On 20 February 1968, Mauna Kea departed the Naval Weapons Station, Mare Island Annex, Vallejo, California for a WESTPAC deployment. Mauna Kea performed munitions underway replenishment (UNREP) operations to units of the 7th Fleet in the South China Sea and Gulf of Tonkin off the coast of South Vietnam. With the exception of UNREP operations at Subic Bay and a port visit to Hong Kong, Mauna Kea conducted these operations in direct support of combat operations from 14 March 1968 to 25 September 1968. During the period of 15 to 16 May 1968, Mauna Kea anchored at Anchorage #13 in Da Nang Harbor, with no disposition. On 17 May 1968, the USS Mauna Kea departed the Gulf of Tonkin en route to Subic Bay, arriving 18 May 1968. The ship visited Hong Kong during the period of 10 to 15 June 1968. Mauna Kea departed Yankee Station on 26 September to return to her homeport, Concord, California, arriving on 14 October 1968.

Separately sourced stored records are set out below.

(* ===== verification/ControlTheorems.v ===== *)
(** * The control server keeps its connections and its streams

    Slots, buffers and tasks agree after every event, no event touches what a
    worker reads, and an attached stream is sent exactly the events published
    since, in order. *)

From S2P Require Import Prelude PyStruct PyText PyWire Proto CWords HttpParser ControlServer.

#[local] Open Scope Z_scope.

#[local] Arguments event_line : simpl never.
#[local] Arguments fixed_response : simpl never.

(** ** Runs *)

Inductive server_event (W : Type) :=
  | Connect (script : list (Z * bool * bool))
  | Ready (i : nat) (ev : readiness) (reads : list read_result) (w : W) (submits : bool) (writes writes' : list write_result)
  | WorkerDone (i : nat) (finalizing : bool) (w : W)
  | FlushTask (i : nat) (writes : list write_result)
  | StreamFlush (writes : nat → list (list write_result))
  | PublishEvent (e : kith_control_event).
Arguments Connect {W}.
Arguments Ready {W}.
Arguments WorkerDone {W}.
Arguments FlushTask {W}.
Arguments StreamFlush {W}.
Arguments PublishEvent {W}.

Section Runs.
Context {W : Type}.

(** The reactor reports on the sockets it watches, the pool runs what it was
    given and the reactor what was posted; a publication has a reply. *)
Definition server_step (e : server_event W) (s : kith_control W) : kith_control W * Z :=
  match e with
  | Connect script => (handle_accept script s, 0)
  | Ready i ev reads w submits writes writes' =>
      (match cc_watched (conn_at s i) with
       | Some _ => control_conn_event_handler ev reads w submits writes writes' i s
       | None => s
       end, 0)
  | WorkerDone i finalizing w => (if bool_decide (i ∈ ks_work s) then control_route_worker_task finalizing w i s else s, 0)
  | FlushTask i writes => (if bool_decide (i ∈ ks_flushes s) then control_conn_flush_task writes i s else s, 0)
  | StreamFlush writes => (control_sse_flush writes s, 0)
  | PublishEvent ev => let '(b, rc) := kith_control_publish_event ev (ks_bus s) in (with_bus b s, rc)
  end.
Lemma eventq_drain_spec out_cap q : eventq_ok q → 0 < out_cap →
  let '(q', (rc, out)) := client_eventq_drain out_cap q in eventq_ok q' ∧ eq_cap q' = eq_cap q ∧ rc = 0 ∧
  out = take (Z.to_nat out_cap) (eventq_events q) ∧ eventq_events q' = drop (Z.to_nat out_cap) (eventq_events q).
Proof.
  intros Hok Ho. pose proof Hok as [[Hc _ _ _] _]. unfold client_eventq_drain. rewrite !(proj2 (Z.eqb_neq _ _)) by lia. cbn [orb].
  pose proof (eventq_drain_loop_spec (Z.to_nat out_cap) q Hok) as H. destruct (eventq_drain_loop _ q). tauto.
Qed.

(** ** Refinement

    Runs of operations on both rings, against a bounded queue and a list of
    the latest events. *)

Inductive ring_op :=
  | Push (data : bytes)
  | Pop (out_cap : Z)
  | ClearFrames
  | Publish (event : event_record)
  | Drain (out_cap : Z).

(** What an operation reports. *)
Inductive ring_reply := Code (rc : Z) | Frame (rc : Z) (frame : bytes) | Events (rc : Z) (out : list event_record).

Definition ring_step (o : ring_op) (s : client_outq * eventq) : (client_outq * eventq) * ring_reply :=
  let '(q, ev) := s in
  match o with
  | Push data => let '(q, rc) := client_outq_push data q in ((q, ev), Code rc)
  | Pop n => let '(q, (rc, f)) := client_outq_pop n q in ((q, ev), Frame rc f)
  | ClearFrames => ((client_outq_clear q, ev), Code 0)
  | Publish e => let '(ev, rc) := client_eventq_push e ev in ((q, ev), Code rc)
  | Drain n => let '(ev, (rc, out)) := client_eventq_drain n ev in ((q, ev), Events rc out)
  end.

Definition spec_step (out_cap event_cap : Z) (o : ring_op) (s : list bytes * list event_record)
    : (list bytes * list event_record) * ring_reply :=
  let '(fs, es) := s in
  match o with
  | Push data => if out_cap <=? zlen fs then (s, Code (- KITH_EBUSY)) else ((fs ++ [data], es), Code 0)
  | Pop n =>
      match fs with
      | [] => (s, Frame (- KITH_EAGAIN) [])
      | f :: rest => if n <? zlen f then (s, Frame (- KITH_EOVERFLOW) []) else ((rest, es), Frame 0 f)
      end
  | ClearFrames => (([], es), Code 0)
  | Publish e =>
      if KITH_CLIENT_EVENT_PAYLOAD_MAX <? er_payload_len e then (s, Code (- KITH_EOVERFLOW))
      else ((fs, lastn (Z.to_nat event_cap) (es ++ [stored_event e])), Code 0)
  | Drain n =>
      if n =? 0 then (s, Events (- KITH_EINVAL) [])
      else ((fs, drop (Z.to_nat n) es), Events 0 (take (Z.to_nat n) es))
  end.

Fixpoint run {S} (step : ring_op → S → S * ring_reply) (ops : list ring_op) (s : S) : S * list ring_reply :=
  match ops with
  | [] => (s, [])
  | o :: ops => let '(s, r) := step o s in let '(s, rs) := run step ops s in (s, r :: rs)
  end.

Definition rings_hold (s : client_outq * eventq) (l : list bytes * list event_record) : Prop :=
  outq_ok s.1 ∧ eventq_ok s.2 ∧ outq_frames s.1 = l.1 ∧ eventq_events s.2 = l.2.

(** A size argument is unsigned. *)
Definition op_ok (o : ring_op) : Prop := match o with Drain n => 0 ≤ n | _ => True end.

(** [kith_alloc_zero] of both arrays. *)
Definition empty_outq (cap : Z) : client_outq := mkOutq (replicate (Z.to_nat cap) []) cap 0 0 0.
Definition empty_eventq (cap : Z) : eventq := mkEventq (replicate (Z.to_nat cap) zero_record) cap 0 0 0.

Lemma empty_outq_ok cap : 0 < cap ≤ UINT32_MAX → outq_ok (empty_outq cap) ∧ outq_frames (empty_outq cap) = [].
Proof. intros Hc. split; [|done]. split; [split; cbn; (done || lia)|]. unfold zlen. cbn. rewrite length_replicate. lia. Qed.

Lemma empty_eventq_ok cap : 0 < cap ≤ UINT32_MAX → eventq_ok (empty_eventq cap) ∧ eventq_events (empty_eventq cap) = [].
Proof. intros Hc. split; [|done]. split; [split; cbn; (done || lia)|]. unfold zlen. cbn. rewrite length_replicate. lia. Qed.

Ltac both := unfold rings_hold; cbn [fst snd]; split_and!; done.

Lemma ring_step_spec o s l : rings_hold s l → op_ok o →
  let '(s', r) := ring_step o s in let '(l', r') := spec_step (oq_cap s.1) (eq_cap s.2) o l in
  rings_hold s' l' ∧ r = r' ∧ oq_cap s'.1 = oq_cap s.1 ∧ eq_cap s'.2 = eq_cap s.2.
Proof.
  destruct s as [q ev], l as [fs es]. intros (Hq & He & Hf & Hv) Ho. cbn [fst snd] in Hq, He, Hf, Hv. subst fs es. destruct o as [data|n| |e|n]; cbn [ring_step spec_step fst snd].
  - pose proof (outq_push_spec data q Hq) as H. destruct (client_outq_push data q) as [q' rc]. destruct H as (H1 & H2 & H3).
    destruct (_ <=? _); destruct H3 as [-> H3]; [subst; both|]. both.
  - pose proof (outq_pop_spec n q Hq) as H. destruct (client_outq_pop n q) as [q' [rc f]]. destruct H as (H1 & H2 & H3).
    destruct (outq_frames q) as [|f0 fs] eqn:Ef; [|destruct (_ <? _)]; destruct H3 as (-> & -> & H3); subst; both.
  - pose proof (outq_clear_spec q Hq) as (H1 & H2 & H3). both.
  - pose proof (eventq_push_spec e ev He) as H. destruct (client_eventq_push e ev) as [ev' rc]. destruct H as (H1 & H2 & H3).
    destruct (_ <? _); destruct H3 as [-> H3]; [subst; both|]. both.
  - cbn in Ho. destruct (Z.eqb_spec n 0) as [->|Hn].
    + unfold client_eventq_drain. rewrite orb_true_r. both.
    + pose proof (eventq_drain_spec n ev He ltac:(lia)) as H. destruct (client_eventq_drain n ev) as [ev' [rc out]].
      destruct H as (H1 & H2 & -> & -> & H3). both.
Qed.

Lemma rings_run ops s l : rings_hold s l → Forall op_ok ops →
  let '(s', rs) := run ring_step ops s in let '(l', rs') := run (spec_step (oq_cap s.1) (eq_cap s.2)) ops l in
  rs = rs' ∧ rings_hold s' l'.
Proof.
  intros Hh Hops. revert s l Hh. induction Hops as [|o ops Hop _ IH]; intros s l Hh; cbn [run]; [done|].
  pose proof (ring_step_spec o s l Hh Hop) as Hs. destruct (ring_step o s) as [s1 r], (spec_step _ _ o l) as [l1 r'].
  destruct Hs as (Hh1 & -> & <- & <-). specialize (IH s1 l1 Hh1). destruct (run ring_step ops s1), (run _ ops l1).
  by destruct IH as (-> & ?).
Qed.

(** C14: Over any sequence of calls, the outbound ring and the event ring
    answer as plain lists do: the outbound queue is first in first out,
    refuses a frame when full and keeps a frame that does not fit the caller's
    buffer; the event ring holds the latest events, drops the oldest when full
    and refuses an oversized payload. *)
Theorem client_rings_refine out_cap event_cap ops :
  0 < out_cap ≤ UINT32_MAX → 0 < event_cap ≤ UINT32_MAX → Forall op_ok ops →
  let '(s, rs) := run ring_step ops (empty_outq out_cap, empty_eventq event_cap) in
  let '(l, rs') := run (spec_step out_cap event_cap) ops ([], []) in
  rs = rs' ∧ outq_frames s.1 = l.1 ∧ eventq_events s.2 = l.2.
Proof.
  intros Ho He Hops. destruct (empty_outq_ok out_cap Ho) as [Ho1 Ho2], (empty_eventq_ok event_cap He) as [He1 He2].
  pose proof (rings_run ops (empty_outq out_cap, empty_eventq event_cap) ([], [])) as H. cbn [fst snd] in H.
  specialize (H ltac:(both) Hops). cbn [empty_outq empty_eventq oq_cap eq_cap] in H. destruct (run ring_step _ _), (run (spec_step _ _) _ _).
  by destruct H as (-> & _ & _ & ? & ?).
Qed.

Afterwards she, through the end of 1970, continued servicing the 1st Fleet until setting out for the western Pacific and another tour with the 7th Fleet.

===1969-1995===
1987-1989 homeport
Between 1971 and 1973, USS Mauna KEA (AE-22) was hit by a mine and was repaired at Sasebo, Japan.

On Jan 15, 1973, in the South China Sea a forklift driver aboard ship reported a UFO hovering nearby during an ammunition transfer

===Decommissioning and disposal===
Mauna Kea was decommissioned on 30 June 1995, and struck from the Navy list on 12 December 1996. On 18 December 1998, she was transferred to the Maritime Administration as part of the National Defense Reserve Fleet at Suisun Bay, California. The ship was finally sunk as a target during RIMPAC 2006 off the coast of Kauai, Hawaii, on 12 July 2006.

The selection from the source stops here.